In a window, a lot of operations start from the message queue. No need to worry about how that works, but suffice to say that the main thread will expend a lot of time waiting for input events (click, key press, etc.).

As you will see at the end of the extended answer, there is a chance a method will continue in a different thread. But, the UI thread is only one that can interact with the UI. Therefore it is not good to get UI code running in a different thread.

To fix the problem, in a UI thread await will let the thread continue to work on the message queue. In addition, it will post messages to the queue for the continuation, allowing the UI thread to pick them up. The way this is archived is by using a different TaskScheduler for UI threads.

That also means that if you are on a UI enviroment, and you use await for promise tasks, it will allow it to stay responsive to input events. That may save you the use of the BackgroundWorker... Well, unless you need something that require a lot of CPU time, then you will need to use Task.Run, call the ThreadPool, use the BackgroundWorker or start a Thread.


Your questions

So, can I say in this code, a new thread is created only by Task.Run()? and async and await keyword don't create a new thread?

No, Task.Run is using another thread, but is not creating it. By default it falls back to the ThreadPool.

What does the ThreadPool do? Well, it keeps a small set of threads that can be used to run operations on demand (for example to run a Task), once the operation is done, the thread returns to the ThreadPool where it will remain idle until you need it again. For abstract: the ThreadPool recycles threads.
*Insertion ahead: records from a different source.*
(** C1 at the default LODCM with H1N at C and every diagnostic out: the
    code returns the list of the two lines, [[['MONO'], ['MAIN']]], not the
    flat list [['MONO', 'MAIN']] of their names. *)
Theorem destination_both_is_nested :
  Lodcm._dia_clear (Lodcm.default_lodcm "C" "OUT" "OUT" "OUT" "OUT") = true ∧
  Lodcm.destination (Lodcm.default_lodcm "C" "OUT" "OUT" "OUT" "OUT")
  = PList [PList [PStr "MONO"]; PList [PStr "MAIN"]] ∧
  Lodcm.destination (Lodcm.default_lodcm "C" "OUT" "OUT" "OUT" "OUT")
  ≠ str_list (["MONO"] ++ ["MAIN"]).
Proof. vm_compute. repeat split. discriminate. Qed.

(** ** State aggregation *)

Section PVStateFacts.
Import State.
Implicit Types (items : list (string * gmap pv_value string)).

Lemma truthy_Some (e : string) : e ≠ "" → truthy (Some e) = true.
Proof. intros He. simpl. by apply String.eqb_neq in He as ->. Qed.

Lemma entries_of_cons sg state info items :
  entries_of sg ((state, info) :: items) =
  info !! sg state :: entries_of sg items.
Proof. done. Qed.

Lemma non_defer_defer es : non_defer (Some "defer" :: es) = non_defer es.
Proof. done. Qed.

Lemma non_defer_Some e es :
  e ≠ "defer" → non_defer (Some e :: es) = e :: non_defer es.
Proof.
  intros He. unfold non_defer. simpl. rewrite filter_cons.
  by destruct (decide (e ≠ "defer")).
Qed.

(** The loop once a state has been taken: it keeps that state as long as
    every further signal defers or agrees. *)
Lemma value_loop_Some sg items (e0 : string) :
  e0 ≠ "" →
  value_loop sg items (Some e0) =
  if bool_decide ((None ∉ entries_of sg items) ∧
                  Forall (eq e0) (non_defer (entries_of sg items)))
  then Some e0 else Some "unknown".
Proof.
  intros He0. induction items as [|[state info] items IH].
  - case_bool_decide as Hd; [done|]. destruct Hd.
    split; [apply not_elem_of_nil | constructor].
  - rewrite entries_of_cons. cbn [value_loop].
    destruct (info !! sg state) as [e|] eqn:He.
    + destruct (String.eqb_spec e "defer") as [->|Hd]; cbn [negb].
      * rewrite IH, non_defer_defer.
        apply (f_equal (fun b : bool => if b then _ else _)).
        apply bool_decide_ext. rewrite not_elem_of_cons. intuition (subst; auto; congruence).
      * rewrite (truthy_Some e0 He0), non_defer_Some by done.
        destruct (decide (e = e0)) as [->|Hne].
        -- rewrite (bool_decide_eq_true_2 (Some e0 = Some e0)) by done.
           cbn [negb andb]. rewrite IH.
           apply (f_equal (fun b : bool => if b then _ else _)).
           apply bool_decide_ext.
           rewrite not_elem_of_cons, Forall_cons. intuition (subst; auto; congruence).
        -- rewrite (bool_decide_eq_false_2 (Some e = Some e0)) by congruence.
           cbn [negb andb]. rewrite bool_decide_eq_false_2; [done|].
           rewrite Forall_cons. intros [_ [Heq _]]. congruence.
    + rewrite bool_decide_eq_false_2; [done|].
      intros [Hn _]. apply Hn. left.
Qed.

(** The loop before any state has been taken. *)
Lemma value_loop_None sg items :
  (∀ e, Some e ∈ entries_of sg items → e ≠ "") →
  value_loop sg items None =
  if bool_decide (None ∈ entries_of sg items) then Some "unknown"
  else match non_defer (entries_of sg items) with
       | [] => None
       | e :: rest =>
           if bool_decide (Forall (eq e) rest) then Some e else Some "unknown"
       end.
Proof.
  induction items as [|[state info] items IH]; intros Hne.
  - case_bool_decide as Hd; [|done]. by apply not_elem_of_nil in Hd.
  - rewrite entries_of_cons in *. cbn [value_loop].
    destruct (info !! sg state) as [e|] eqn:He.
    + assert (e ≠ "") as Hnz by (apply Hne; left).
      assert (∀ e', Some e' ∈ entries_of sg items → e' ≠ "") as Hne'
        by (intros e' ?; apply Hne; by right).
      rewrite (bool_decide_ext (None ∈ Some e :: entries_of sg items)
                 (None ∈ entries_of sg items))
        by (rewrite elem_of_cons; intuition (subst; auto; congruence)).
      destruct (String.eqb_spec e "defer") as [->|Hd]; cbn [negb truthy andb].
      * by rewrite IH, non_defer_defer.
      * rewrite value_loop_Some, non_defer_Some by done.
        repeat case_bool_decide; intuition (subst; auto; congruence).
    + rewrite bool_decide_eq_true_2; [done | left].
Qed.

Lemma non_defer_elem (e : string) es : e ∈ non_defer es → Some e ∈ es.
Proof.
  unfold non_defer. rewrite list_elem_of_filter, list_elem_of_omap.
  intros (_ & [e'|] & Hin & Heq); simpl in Heq; congruence.
Qed.

(** C2, as the code has it: provided no signal selects the empty string
    as its table entry, [value] aggregates the readbacks in table order as
    worded: deferring signals are skipped, the entry of the others is the
    result, and the result is 'unknown' when a readback has no entry,
    when two signals select different entries, or when all defer. *)
Theorem value_aggregates (self : PVState) :
  (∀ e, Some e ∈ entries self → e ≠ "") → value self = value_spec self.
Proof.
  intros Hne. unfold value, value_spec, entries in *.
  rewrite value_loop_None by done.
  case_bool_decide; [done|].
  destruct (non_defer _) as [|e rest] eqn:Hnd; [done|].
  assert (e ≠ "") as He.
  { apply Hne, non_defer_elem. rewrite Hnd. left. }
  case_bool_decide; [|done].
  by rewrite (truthy_Some e He).
Qed.

End PVStateFacts.

Lemma value_aggregates_witness :
  State.value (Examples.limits_device 0 1) = "out" ∧
  State.value_spec (Examples.limits_device 0 1) = "out".
Proof.
  assert (State.value_spec (Examples.limits_device 0 1) = "out") as Hs
    by (vm_compute; reflexivity).
  split; [|exact Hs]. rewrite <- Hs.
  apply (value_aggregates (Examples.limits_device 0 1)).
  intros e He. vm_compute in He.
  apply elem_of_cons in He as [[= ->]|He]; [done|].
  apply elem_of_cons in He as [[= ->]|He]; [done|].
  by apply elem_of_nil in He.
Defined.
(** * nose.plugins.doctests: discovery and addressing of doctest cases

    A shallow embedding of [src/nose/plugins/doctests.py]: the eligibility
    predicates [Doctest.matches] and [Doctest.wantFile], the three loaders
    [loadTestsFromModule], [loadTestsFromFile] and [makeTest], the suite class
    [DoctestSuite] and the [address] methods of [DocTestCase] and
    [DocFileCase].

    What the plugin calls but does not define (the [re] engine, the doctest
    finder and parser, [os.path], [open], [__import__], and the helpers of
    [nose.util]) enters as section variables. *)

From Stdlib Require Import List String Ascii Bool Arith ZArith Lia Permutation.
From Stdlib Require Import Sorted.
From Stdlib Require OrderedTypeEx.
Import ListNotations.
Open Scope string_scope.

Set Implicit Arguments.
Set Warnings "-register-all".

(** ** Python strings *)

Module Py.

(** [s.endswith(suffix)] *)
Definition endswith (s suffix : string) : bool :=
  let n := String.length s in
  let k := String.length suffix in
  (k <=? n)%nat && String.eqb (substring (n - k) k s) suffix.

(** One pass of [s.split(sep)] for a one-character separator: [cur] holds the
    characters of the piece being read, last one first. *)
Fixpoint split_from (sep : ascii) (cur : string) (s : string) : list string :=
  match s with
  | EmptyString => [cur]
  | String c rest =>
      if Ascii.eqb c sep then cur :: split_from sep EmptyString rest
      else split_from sep (cur ++ String c EmptyString) rest
  end.

(** [s.split('.')]: never the empty list; [''.split('.') == ['']]. *)
Definition split (sep : ascii) (s : string) : list string :=
  split_from sep EmptyString s.

(** [sep.join(parts)] *)
Definition join (sep : string) (parts : list string) : string :=
  String.concat sep parts.

(** [parts[-1]] on a list of strings; [None] stands for IndexError. *)
Definition last_item (parts : list string) : option string :=
  match rev parts with
  | [] => None
  | x :: _ => Some x
  end.

(** [parts[:-1]] *)
Definition but_last (parts : list string) : list string := removelast parts.

End Py.

(** ** Exceptions and results *)

Inductive exn : Type :=
| IOError (path : string)
| ImportError (name : string)
| AttributeError
| TypeError
| ValueError
| OtherError (what : string).

Inductive result (A : Type) : Type :=
| Ok (a : A)
| Raise (e : exn).
Arguments Ok {A} a.
Arguments Raise {A} e.

Definition is_ImportError (e : exn) : bool :=
  match e with ImportError _ => true | _ => false end.

Definition is_AttributeError (e : exn) : bool :=
  match e with AttributeError => true | _ => false end.

(** ** The doctest data model *)

(** [doctest.Example]: one input with its expected output. *)
Record Example : Type := mkExample {
  source : string;
  want : string
}.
At this invoking point "await Sum(ap)" inside of AddAsync(), main thread is still invoking Sum(ap), right

Yes, it is still the main thread. Will go in more detail over this below.


And go to Sum() method, code still being processed on the main thread, suddenly encounted by Task.Run(). At this point of "Task.Run()", a new thread is created and lambda expression code is executed on the new thread?

As I said above, Task.Run does not create a new thread if it does not have to. It will ask the ThreadPool to run the operation on one of its threads. Those ThreadPool threads are there to run one off operations, so you do not end up creating lots of Thread but recycling just a few.

So, yes, the code in the lambda will run in a different Thread, but it is not one created just for that.


And when the "Task.Run()" is being processed, what's the state of the calling thread(main thread) awaiting the result of Task.Run() method? Is it being blocked or non-blocked?

First Notice that you have two options to wait on Task.Run. You can use await or you can use Task.Wait.

  • await will:

    • "pause" the execution of the method.
    • Get or create the incomplete Task of the method.
    • Add a continuation to Task to "resume" the method. Or if there is nothing else to run, the continuation will set the incomplete Task to complete.
    • Return an incomplete Task to the caller.
  • Task.Wait will:

    • Block the thread until the Task is completed.

Now, I will go over the code even more slowly...

First, the sync part again:

static void Main(string[] args) // <-- entry point, main thread
{
    Console.WriteLine("ID of thread in 1: {0}",
        Thread.CurrentThread.ManagedThreadId); // <-- main thread

    AddAsync(); // <-- main thread. You are not awaiting, this is a sync call.
    Console.ReadLine();
}

At this point, we will create an incomplete Task, which I will call AddAsync Task. This will be what AddAsync returns (not that you will use it, you just ignore it).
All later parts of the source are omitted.